[Task brief] In the listing below, identify each line with the word "Some" and return those lines.

[Recorded information]
★ ★ ★ ★ ★
(** [str::from_utf8] succeeds: the well-formed UTF-8 byte sequences
    (no overlong forms, no surrogates, nothing above U+10FFFF). *)
Fixpoint utf8_valid (s : string) : bool :=
  match s with
  | EmptyString => true
  | String c1 r1 =>
    if byte_in c1 0 127 then utf8_valid r1 else
    match r1 with
    | EmptyString => false
    | String c2 r2 =>
      if byte_in c1 194 223 then cont c2 && utf8_valid r2 else
      match r2 with
      | EmptyString => false
      | String c3 r3 =>
        if byte_in c1 224 239 then
          (if byte_in c1 224 224 then byte_in c2 160 191
           else if byte_in c1 237 237 then byte_in c2 128 159
           else cont c2) && cont c3 && utf8_valid r3
        else
        match r3 with
        | EmptyString => false
        | String c4 r4 =>
          if byte_in c1 240 244 then
            (if byte_in c1 240 240 then byte_in c2 144 191
             else if byte_in c1 244 244 then byte_in c2 128 143
             else cont c2) && cont c3 && cont c4 && utf8_valid r4
          else false
        end
      end
    end
  end.

(** The ASCII characters of [char::is_whitespace]. *)
Definition is_ws (c : ascii) : bool :=
  match nat_of_ascii c with
  | 9 | 10 | 11 | 12 | 13 | 32 => true
  | _ => false
  end.

Fixpoint trim_start (s : string) : string :=
  match s with
  | EmptyString => EmptyString
  | String c r => if is_ws c then trim_start r else s
  end.

Fixpoint trim_end (s : string) : string :=
  match s with
  | EmptyString => EmptyString
  | String c r =>
    let r' := trim_end r in
    if is_ws c && String.eqb r' "" then EmptyString else String c r'
  end.

Definition trim (s : string) : string := trim_end (trim_start s).

(** [u8::to_ascii_lowercase]. *)
Definition lower_char (c : ascii) : ascii :=
  if byte_in c 65 90 then ascii_of_nat (nat_of_ascii c + 32) else c.

(** [str::to_ascii_lowercase]. *)
Fixpoint to_ascii_lowercase (s : string) : string :=
  match s with
  | EmptyString => EmptyString
  | String c r => String (lower_char c) (to_ascii_lowercase r)
  end.

(** [unicase::eq_ascii] (external crate): equal up to ASCII case. *)
Definition eq_ascii (a b : string) : bool :=
  String.eqb (to_ascii_lowercase a) (to_ascii_lowercase b).

Definition DQUOTE : ascii := ascii_of_nat 34.
Definition BSLASH : ascii := ascii_of_nat 92.

(** Modelled from the spec: the splitting of [header::parsing]
    (parsing.rs is not in src).  Section 4.4: items are separated by
    [sep] at the top level; inside a quoted string ["..."], where a
    backslash escapes the next character, [sep] is a literal.
    [cur] is the item read so far. *)
Fixpoint split_go (sep : ascii) (inq esc : bool) (cur s : string)
    : list string :=
  match s with
  | EmptyString => [cur]
  | String c r =>
    if inq then
      if esc then split_go sep true false (cur ++ String c "") r
      else if Ascii.eqb c BSLASH then split_go sep true true (cur ++ String c "") r
      else if Ascii.eqb c DQUOTE then split_go sep false false (cur ++ String c "") r
      else split_go sep true false (cur ++ String c "") r
    else if Ascii.eqb c sep then cur :: split_go sep false false "" r
    else if Ascii.eqb c DQUOTE then split_go sep true false (cur ++ String c "") r
    else split_go sep false false (cur ++ String c "") r
  end.

Definition split_top (sep : ascii) (s : string) : list string :=
  split_go sep false false "" s.

(** Split at the first [=]: the key and, if there is one, the value. *)
Fixpoint split_once (s : string) : string * option string :=
  match s with
  | EmptyString => (EmptyString, None)
  | String c r =>
    if Ascii.eqb c "=" then (EmptyString, Some r)
    else let (k, v) := split_once r in (String c k, v)
  end.

Fixpoint filter_map {A B} (f : A -> option B) (l : list A) : list B :=
  match l with
  | [] => []
  | x :: r => match f x with Some y => y :: filter_map f r | None => filter_map f r end
  end.

End Bytes.
Import Bytes.

(** ** Raw fields *)
Module Raw.

(** A [RawField]: one byte string per occurrence of the field. *)
Definition RawField := list string.

(** Modelled from the spec: [RawLike::one] (header/raw.rs is not in
    src): the field's only line, when it has exactly one. *)
Definition one (raw : RawField) : option string :=
  match raw with
  | [line] => Some line
  | _ => None
  end.

(** Modelled from the spec: [parsing::from_raw_str] (parsing.rs is not
    in src) decoding a single line as text: bytes that are not UTF-8
    are a decode failure (section 7). *)
Definition from_raw_str (line : string) : Result string :=
  if utf8_valid line then Ok line else Err Utf8.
★ ★ ★ ★ ★
[Task output]
    if Ascii.eqb c "=" then (EmptyString, Some r)
  | x :: r => match f x with Some y => y :: filter_map f r | None => filter_map f r end
  | [line] => Some line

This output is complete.